One funny/sad thing that I know might happen goes like this:
A decade ago I wrote a couple Zombie stories to express myself. Noone read them…
So as an efficient machine AI wont scrape these stories, it wont find the pen-name anywhere on the internet, so it’ll just say, “I’ll just repost them verbatim and change the names” and noone will know, of course unless it becomes a great AI novel licensed by Netflix and then I bring out the receipts…
Well there will be problems and there will be solutions. Proof -of-human is already a thing in Blockchain space. If dating apps get inundated with chatbots new dating apps will evolve emphasizng real in person interactions.
If llm can write good enough fiction by themselves and stable diffusion good enough art. Well so these things become abundant. I see no problem with that.
We don't have GAIs yet. When we do things might be different ( as humans themselves might become obsolete).

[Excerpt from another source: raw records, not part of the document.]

(* ===== verification/IdentityClient.v ===== *)
(** The client of the identity-room service: [internal/identityclient/client.go],
    against the internal routes of [HttpApi]. *)
From Stdlib Require Import Ascii.
From S2P Require Import Prelude GoStrings Json Realtime Room Auth Danmaku Like Commerce GiftRepository GiftService Http HttpApi.

(** [Client]; [New] cuts trailing slashes off the base URL. *)
Record Client : Type := mkClient { c_base : string }.
Definition New (base : string) : Client := mkClient (trim_right_slash base).

Definition unsupported {W A} : M W A := throw (Fresh "unsupported").

Section client.
Context {W : Type} `{HttpClient W} `{TimeText}.
Variable c : Client.

(** [call]: the decoded body of a 2xx answer. Building the request and closing the
    body do not fail. *)
Definition call {A} (method path : string) (decode : raw -> option A) : M W A :=
  res ← http_Do (mkHttpRequest method (c_base c +:+ path) [] None);
  if negb (Z.quot (rp_status res) 100 =? 2) then throw (Fresh ("identity-room status=" +:+ FormatInt (rp_status res))) else
  match rp_body res with
  | Err err => throw err
  | Ok raw => match decode raw with Some v => mret v | None => throw (Fresh "invalid json") end
  end.

Definition client_Get (id : Z) : M W Room := call "GET" ("/internal/v1/rooms/" +:+ FormatInt id) unmarshal_room.
Definition client_GetRoomAccess (r u : Z) : M W RoomAccess :=
  call "GET" ("/internal/v1/rooms/" +:+ FormatInt r +:+ "/access/" +:+ FormatInt u) unmarshal_access.
Definition client_IsBanned (r u : Z) : M W bool := v ← client_GetRoomAccess r u; mret (ra_Banned v).
Definition client_IsMuted (r u : Z) : M W bool := v ← client_GetRoomAccess r u; mret (ra_Muted v).
Definition client_Join (r u : Z) : M W Room :=
  call "POST" ("/internal/v1/rooms/" +:+ FormatInt r +:+ "/join/" +:+ FormatInt u) unmarshal_room.
Definition client_User (id : Z) : M W User := call "GET" ("/internal/v1/users/" +:+ FormatInt id) unmarshal_user.

(** The client as the rooms of the interaction server. *)
Definition remote_rooms_api : RoomAPI W := {|
  ra_Create := fun _ _ => unsupported;
  ra_Get := client_Get;
  ra_List := fun _ _ => unsupported;
  ra_Start := fun _ _ => unsupported;
  ra_Stop := fun _ _ => unsupported;
  ra_Join := client_Join;
  ra_GetRoomAccess := client_GetRoomAccess;
  ra_IsMuted := client_IsMuted;
  ra_IsBanned := client_IsBanned;
  ra_Mute := fun _ _ _ _ _ => unsupported;
  ra_Unmute := fun _ _ _ => unsupported;
  ra_ListMutes := fun _ _ => unsupported;
  ra_Ban := fun _ _ _ _ => unsupported;
  ra_Unban := fun _ _ _ => unsupported;
  ra_ListBans := fun _ _ => unsupported |}.

Definition client_danmaku_rooms : DanmakuRooms W := {| dr_GetRoomAccess := client_GetRoomAccess |}.
Definition client_danmaku_users : DanmakuUsers W := {| du_User := client_User |}.
Definition client_like_rooms : LikeRooms W := {| lr_Get := client_Get; lr_IsBanned := client_IsBanned |}.
End client.
Definition client_gift_rooms {W} `{HttpClient W} `{TimeText} (c : Client) : GiftRooms W := {| gr_Get := client_Get c; gr_IsBanned := client_IsBanned c |}.

(** A server reached over HTTP: the host is the base URL, the body is received whole. *)
Definition loopback {W} (base : string) (routes : list (route W)) : HttpClient W := {|
  http_Do := fun rq =>
    if negb (HasPrefix (rq_url rq) base) then throw (Fresh "no such host") else
    match serve routes (mkRequest (rq_method rq) (tl (Split "/"%char (TrimPrefix (rq_url rq) base))) (fun _ => "") (fun _ => "")
                          (mkBody (Invalid "") 0 false 0)) with
    | Some m => resp ← m; mret (mkHttpResponse (rs_status resp) (Ok (rs_body resp)))
    | None => mret (mkHttpResponse 404 (Ok (Invalid "")))
    end |}.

But with current crop of tools? Llm is just another one in the stack.
I guess I think about ChatGPT as less “creating more content” and more “navigating content better.” I use ChatGPT instead of Google now for exactly the reasons you mention (everything on Google is SEO content with nothing useful in it.) But I fact check sources of course 🤓
I have been wondering though if we’ll just go back to paper to cut out the noise!

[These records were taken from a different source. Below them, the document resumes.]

(** ** JSON round trips *)
Section decoded.
Context `{TimeText}.
(** Whatever the ranges: a room that decodes has the anchor and the status that were sent. *)
Lemma room_decoded v v' : unmarshal_room (Valid (room_json v)) = Some v' ->
  room_AnchorID v' = room_AnchorID v /\ room_Status v' = room_Status v.
Proof.
  destruct v as [id anchor nick title status started ended created]. unfold unmarshal_room, room_json. cbn [decode_object mbind option_bind].
  cbn [room_ID room_AnchorID room_AnchorNickname room_Title room_Status room_StartedAt room_EndedAt room_CreatedAt].
  unfold dec_room_fields.
  case_bool_decide; destruct started as [st|], ended as [en|];
    cbn [opt_time_field app]; json_keys; unfold dec_int64; cbn [dec_string];
    intros; repeat match goal with
    | Hd : mbind _ (if ?b then _ else _) = Some _ |- _ => destruct b; cbn [mbind option_bind] in Hd; [|discriminate Hd]
    | Hd : mbind _ (Some _) = Some _ |- _ => cbn [mbind option_bind] in Hd
    | Hd : mbind _ ?o = Some _ |- _ => destruct o; cbn [mbind option_bind] in Hd; [|discriminate Hd]
    end; by simplify_eq.
Qed.
End decoded.
Section codec.
Context `{TimeTextOk}.

Definition sendable_time (t : Z) : Prop := 0 <= t <= int64_max.
Definition sendable_room (v : Room) : Prop :=
  in_int64 (room_ID v) /\ in_int64 (room_AnchorID v) /\ sendable_time (room_CreatedAt v)
  /\ (forall t, room_StartedAt v = Some t -> sendable_time t) /\ (forall t, room_EndedAt v = Some t -> sendable_time t).

Lemma room_roundtrip v : sendable_room v -> dec_room (room_json v) = Some v.
Proof.
  destruct v as [id anchor nick title status started ended created]. intros (Hid & Ha & Hc & Hs & He). cbn in Hid, Ha, Hc, Hs, He.
  unfold room_json, dec_room. cbn [room_ID room_AnchorID room_AnchorNickname room_Title room_Status room_StartedAt room_EndedAt room_CreatedAt].
  unfold dec_room_fields.
  case_bool_decide; [subst|]; destruct started as [st|], ended as [en|]; try specialize (Hs _ eq_refl); try specialize (He _ eq_refl);
    cbn [opt_time_field app mbind option_bind];
    repeat (json_keys; rewrite ?dec_int64_num, ?dec_time_text by done; cbn [mbind option_bind dec_string fmap option_fmap option_map]); done.
Qed.

Lemma access_roundtrip a : sendable_room (ra_Room a) -> unmarshal_access (Valid (access_json a)) = Some a.
Proof.
  destruct a as [room banned muted]. intros Hroom. unfold unmarshal_access, access_json.
  cbn [ra_Room ra_Banned ra_Muted decode_object mbind option_bind]. json_keys.
  assert (Hdec : match room_json room with JNull => Some zero_room | _ => dec_room (room_json room) end = Some room) by (by apply room_roundtrip).
  rewrite Hdec. done.
Qed.
Lemma unmarshal_room_json v : sendable_room v -> unmarshal_room (Valid (room_json v)) = Some v.
Proof. intros Hv. by apply room_roundtrip. Qed.

(** What of a user the internal API shows. *)
Definition public_user (u : User) : User := mkUser (us_ID u) (us_Username u) (us_Nickname u) (us_Avatar u) "" 0 (us_CreatedAt u).
Lemma user_roundtrip u : in_int64 (us_ID u) -> sendable_time (us_CreatedAt u) ->
  unmarshal_user (Valid (user_json u)) = Some (public_user u).
Proof.
  intros Hid Hc. unfold unmarshal_user, user_json. cbn [decode_object mbind option_bind]. json_keys.
  by rewrite dec_int64_num, dec_time_text by done.
Qed.
Lemma room_json_finite v : json_finite (room_json v) = true.
Proof.
  destruct v as [id anchor nick title status started ended created]. unfold room_json, opt_time_field.
  cbn [room_AnchorNickname room_StartedAt room_EndedAt]. by case_bool_decide; destruct started, ended.
Qed.
End codec.

(** ** Paths *)
Lemma free_of_app sep a b : free_of sep (a +:+ b) = free_of sep a && free_of sep b.
Proof. unfold free_of. induction a as [|x a IH]; [done|]. rewrite app_String. cbn [String.list_ascii_of_string forallb]. by rewrite IH, andb_assoc. Qed.
Lemma free_of_cons sep x s : free_of sep (String x s) = negb (Ascii.eqb x sep) && free_of sep s.
Proof. done. Qed.
Lemma format_digits_free fuel v s : free_of "/" s = true -> free_of "/" (format_digits fuel v s) = true.
Proof.
  revert v s. induction fuel as [|fuel IH]; intros v s Hs; [done|]. cbn [format_digits]. destruct (0 <? v); [|done].
  apply IH. rewrite free_of_cons, Hs, andb_true_r. pose proof (Z.mod_pos_bound v 10 eq_refl) as Hd.
  assert (Hc : In (v mod 10) [0; 1; 2; 3; 4; 5; 6; 7; 8; 9]) by (cbn; lia).
  cbn [In] in Hc. by repeat (destruct Hc as [<-|Hc]; [vm_compute|]).
Qed.
Lemma FormatInt_free v : free_of "/" (FormatInt v) = true.
Proof.
  unfold FormatInt. destruct (v =? 0); [done|]. destruct (v <? 0); [|by apply format_digits_free].
  change (free_of "/" (String "-" (format_digits (digits_fuel (- v)) (- v) "")) = true).
  rewrite free_of_cons, format_digits_free; done.
Qed.
Lemma path_end v : Split "/" (FormatInt v) = [FormatInt v].
Proof. apply Split_free, FormatInt_free. Qed.
Lemma path_step v s : Split "/" (FormatInt v +:+ String "/" s) = FormatInt v :: Split "/" s.
Proof. apply Split_app, FormatInt_free. Qed.
Lemma path_lit a s : free_of "/" a = true -> Split "/" (a +:+ String "/" s) = a :: Split "/" s.
Proof. apply Split_app. Qed.
Lemma FormatInt_nonempty v : FormatInt v <> "".
Proof. intros H. pose proof (decimal_FormatInt v) as Hd. rewrite H in Hd. vm_compute in Hd. discriminate. Qed.

(** ** The internal routes *)
(** Decide the equalities between literals in the goal. *)
Ltac literals :=
  repeat match goal with
  | |- context [bool_decide (?a = ?b)] =>
    let v := eval vm_compute in (bool_decide (a = b)) in
    match v with
    | true => change (bool_decide (a = b)) with true
    | false => change (bool_decide (a = b)) with false
    end
  end.

Lemma str_split_at base path : str_split (String.length base) (base +:+ path) = (base, path).
Proof.
  induction base as [|a base IH]; [by destruct path|]. rewrite app_String. cbn [String.length str_split]. by rewrite IH.
Qed.
Lemma TrimPrefix_app base path : TrimPrefix (base +:+ path) base = path.
Proof. unfold TrimPrefix, HasPrefix. by rewrite prefix_app, str_split_at. Qed.

Section remote.
Context `{UnicodeTables} `{Crypto} `{JsonText} `{TimeTextOk} {W : Type}.
Variables (s : Server W) (rooms : RoomAPI W) (now_auth now : Z) (ev base : string).
Hypothesis s_rooms : sv_rooms s = Some rooms.

Definition routes : list (route W) := Api.identity_routes s now_auth now ev.
#[local] Instance network : HttpClient W := loopback (c_base (New base)) routes.

Definition at_path (method : string) (path : list string) : request :=
  mkRequest method path (fun _ => "") (fun _ => "") (mkBody (Invalid "") 0 false 0).

Ltac route_found :=
  cbv [serve routes Api.identity_routes Api.common_routes app Api.api Api.internal Api.room_path method_match rt_method rt_pattern
    rt_handler match_path at_path q_Method q_Path mbind option_bind];
  literals; cbv beta iota; cbn [orb andb]; literals; cbv beta iota;
  rewrite ?bool_decide_eq_false_2 by assumption; try reflexivity.

Lemma serve_room x : x <> "" ->
  serve routes (at_path "GET" ["internal"; "v1"; "rooms"; x]) = Some (Api.getRoom s (at_path "GET" ["internal"; "v1"; "rooms"; x]) (path_value [("room_id", x)])).
Proof. intros Hx. route_found. Qed.
Lemma serve_access x y : x <> "" -> y <> "" ->
  serve routes (at_path "GET" ["internal"; "v1"; "rooms"; x; "access"; y])
  = Some (Api.internalAccess s (at_path "GET" ["internal"; "v1"; "rooms"; x; "access"; y]) (path_value [("room_id", x); ("user_id", y)])).
Proof. intros Hx Hy. route_found. Qed.
Lemma serve_join x y : x <> "" -> y <> "" ->
  serve routes (at_path "POST" ["internal"; "v1"; "rooms"; x; "join"; y])
  = Some (Api.internalJoin s (at_path "POST" ["internal"; "v1"; "rooms"; x; "join"; y]) (path_value [("room_id", x); ("user_id", y)])).
Proof. intros Hx Hy. route_found. Qed.
Lemma serve_user x : x <> "" ->
  serve routes (at_path "GET" ["internal"; "v1"; "users"; x]) = Some (Api.internalUser s (at_path "GET" ["internal"; "v1"; "users"; x]) (path_value [("user_id", x)])).
Proof. intros Hx. route_found. Qed.

(** *** The calls *)
Lemma split_room r : Split "/" ("/internal/v1/rooms/" +:+ FormatInt r) = [""; "internal"; "v1"; "rooms"; FormatInt r].
Proof. change (["" ; "internal"; "v1"; "rooms"] ++ Split "/" (FormatInt r) = [""; "internal"; "v1"; "rooms"; FormatInt r]). by rewrite path_end. Qed.
Lemma split_room_user r op u : free_of "/" op = true ->
  Split "/" ("/internal/v1/rooms/" +:+ FormatInt r +:+ String "/" (op +:+ "/" +:+ FormatInt u))
  = [""; "internal"; "v1"; "rooms"; FormatInt r; op; FormatInt u].
Proof.
  intros Hop.
  change (["" ; "internal"; "v1"; "rooms"] ++ Split "/" (FormatInt r +:+ String "/" (op +:+ String "/" (FormatInt u)))
          = [""; "internal"; "v1"; "rooms"; FormatInt r; op; FormatInt u]).
  by rewrite path_step, path_lit, path_end by done.
Qed.
Lemma split_user u : Split "/" ("/internal/v1/users/" +:+ FormatInt u) = [""; "internal"; "v1"; "users"; FormatInt u].
Proof. change (["" ; "internal"; "v1"; "users"] ++ Split "/" (FormatInt u) = [""; "internal"; "v1"; "users"; FormatInt u]). by rewrite path_end. Qed.

Definition id_ok (v : Z) : Prop := 0 < v <= int64_max.
Lemma path_value_id (pv : PathValue) name v : id_ok v -> pv name = FormatInt v -> pathInt64 pv name = inl v.
Proof.
  intros Hv Hpv. unfold pathInt64. rewrite Hpv, ParseInt_FormatInt by (unfold id_ok, in_int64, int64_min in *; lia).
  unfold id_ok in Hv. by destruct (Z.leb_spec v 0); [lia|].
Qed.

(** The client's view of a result of the identity-room service: every refusal is
    only its status. *)
Definition status_error (e : error) : error := Fresh ("identity-room status=" +:+ FormatInt (rs_status (handleRoomError e))).
Definition remotely {A B} (f : A -> B) (rw : res A * W) : res B * W :=
  (match rw.1 with Ok a => Ok (f a) | Err e => Err (status_error e) end, rw.2).
(** A result within the ranges of the wire format. *)
Definition result_in {A} (P : A -> Prop) (rw : res A * W) : Prop := match rw.1 with Ok a => P a | Err _ => True end.

Lemma refusal_status e : Z.quot (rs_status (handleRoomError e)) 100 =? 2 = false.
Proof. unfold handleRoomError. by repeat (destruct (errors_Is _ _); [reflexivity|]). Qed.

(** A call whose path leads to one room operation. *)
Lemma call_room_op {A} method path segs resp (m : M W A) (enc : A -> json) (dec : raw -> option A) w :
  Split "/" path = "" :: segs ->
  serve routes (at_path method segs) = Some resp ->
  resp = room_reply m (fun a => mret (writeJSON 200 (enc a))) ->
  (forall a, json_finite (enc a) = true) -> result_in (fun a => dec (Valid (enc a)) = Some a) (m w) ->
  call (New base) method path dec w = remotely (fun a => a) (m w).
Proof.
  intros Hpath Hserve -> Hfin Hdec. unfold call. cbn [http_Do network loopback]. cbn [rq_url rq_method].
  unfold HasPrefix at 1. rewrite prefix_app, TrimPrefix_app, Hpath. cbn [negb tl]. unfold at_path in Hserve. rewrite Hserve.
  unfold room_reply, reply, result_in, remotely, mbind, M_bind, try in *. destruct (m w) as [[a|e] w']; cbn [fst snd] in *.
  - cbn [mret M_ret]. unfold mret, M_ret, writeJSON, json_Marshal. rewrite Hfin. cbn [rp_status rp_body rs_status rs_body].
    change (negb (Z.quot 200 100 =? 2)) with false. cbv iota. by rewrite Hdec.
  - unfold mret, M_ret. cbn [rp_status rs_status]. by rewrite refusal_status.
Qed.

(** A call that returns a value got it from a 2xx answer. *)
Lemma call_answered {V} `{HttpClient V} {A} (c : Client) method path (dec : raw -> option A) (w w' : V) v :
  call c method path dec w = (Ok v, w') ->
  exists res raw, http_Do (mkHttpRequest method (c_base c +:+ path) [] None) w = (Ok res, w')
    /\ Z.quot (rp_status res) 100 = 2 /\ rp_body res = Ok raw /\ dec raw = Some v.
Proof.
  unfold call, mbind, M_bind. destruct (http_Do _ w) as [[res|e] w1]; [|done].
  destruct (Z.eqb_spec (Z.quot (rp_status res) 100) 2); [|done]. cbn [negb].
  destruct (rp_body res) as [raw|] eqn:Hb; [|done]. destruct (dec raw) as [a|] eqn:Hd; [|done].
  intros [= -> ->]. by exists res, raw.
Qed.
(** The room of a 2xx answer is one that the service returned. *)
Lemma room_answer r w w' res raw v :
  http_Do (mkHttpRequest "GET" (c_base (New base) +:+ "/internal/v1/rooms/" +:+ FormatInt r) [] None) w = (Ok res, w') ->
  Z.quot (rp_status res) 100 = 2 -> rp_body res = Ok raw -> unmarshal_room raw = Some v ->
  exists v0, (ra_Get rooms r w).1 = Ok v0 /\ room_AnchorID v = room_AnchorID v0 /\ room_Status v = room_Status v0.
Proof.
  cbn [http_Do network loopback rq_url rq_method]. unfold HasPrefix at 1. rewrite prefix_app, TrimPrefix_app, split_room. cbn [negb tl].
  pose proof (serve_room (FormatInt r) (FormatInt_nonempty r)) as Hserve. unfold at_path in Hserve. rewrite Hserve.
  unfold Api.getRoom, with_path, pathInt64.
  change (path_value [("room_id", FormatInt r)] "room_id") with (FormatInt r). rewrite ParseInt_FormatInt_eq.
  destruct (_ && _); [destruct (r <=? 0)|]; [by intros [= <- _]|..|by intros [= <- _]].
  unfold Api.with_rooms. rewrite s_rooms. unfold room_reply, reply, mbind, M_bind, try.
  destruct (ra_Get rooms r w) as [[v0|e] w1]; cbn [fst].
  - unfold mret, M_ret, writeJSON, json_Marshal. rewrite room_json_finite. intros [= <- <-] _ [= <-] Hv. exists v0. split; [done|]. by apply room_decoded.
  - unfold mret, M_ret. intros [= <- <-]. cbn [rp_status]. intros Hq. pose proof (refusal_status e) as Hr. by rewrite Hq in Hr.
Qed.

Yeah I'm not saying there aren't uses, but the way ChatGPT is hyped and promoted is definitely about creating text. Writing emails, essays, cover letters, etc. for people.
I'd love to see more focus on using LLMs to winnow down text though. If I'm a researcher, having chatgpt (accurately) tell me which 10 of 1,000 articles to read would be a big help.
Mar 18, 2023·edited Mar 18, 2023Liked by Lincoln Michel
Nice addition to the current stream of AI-related articles. I can never argue *against* a little optimism; but, there is one thing no one seems to be considering. You say, for example, "An odd thing I’ve noticed about the chatbot hype is that almost every use case works for select individuals but backfires with mass adaptation," as though the real goal of all of this is mass adoption of AI as a tool.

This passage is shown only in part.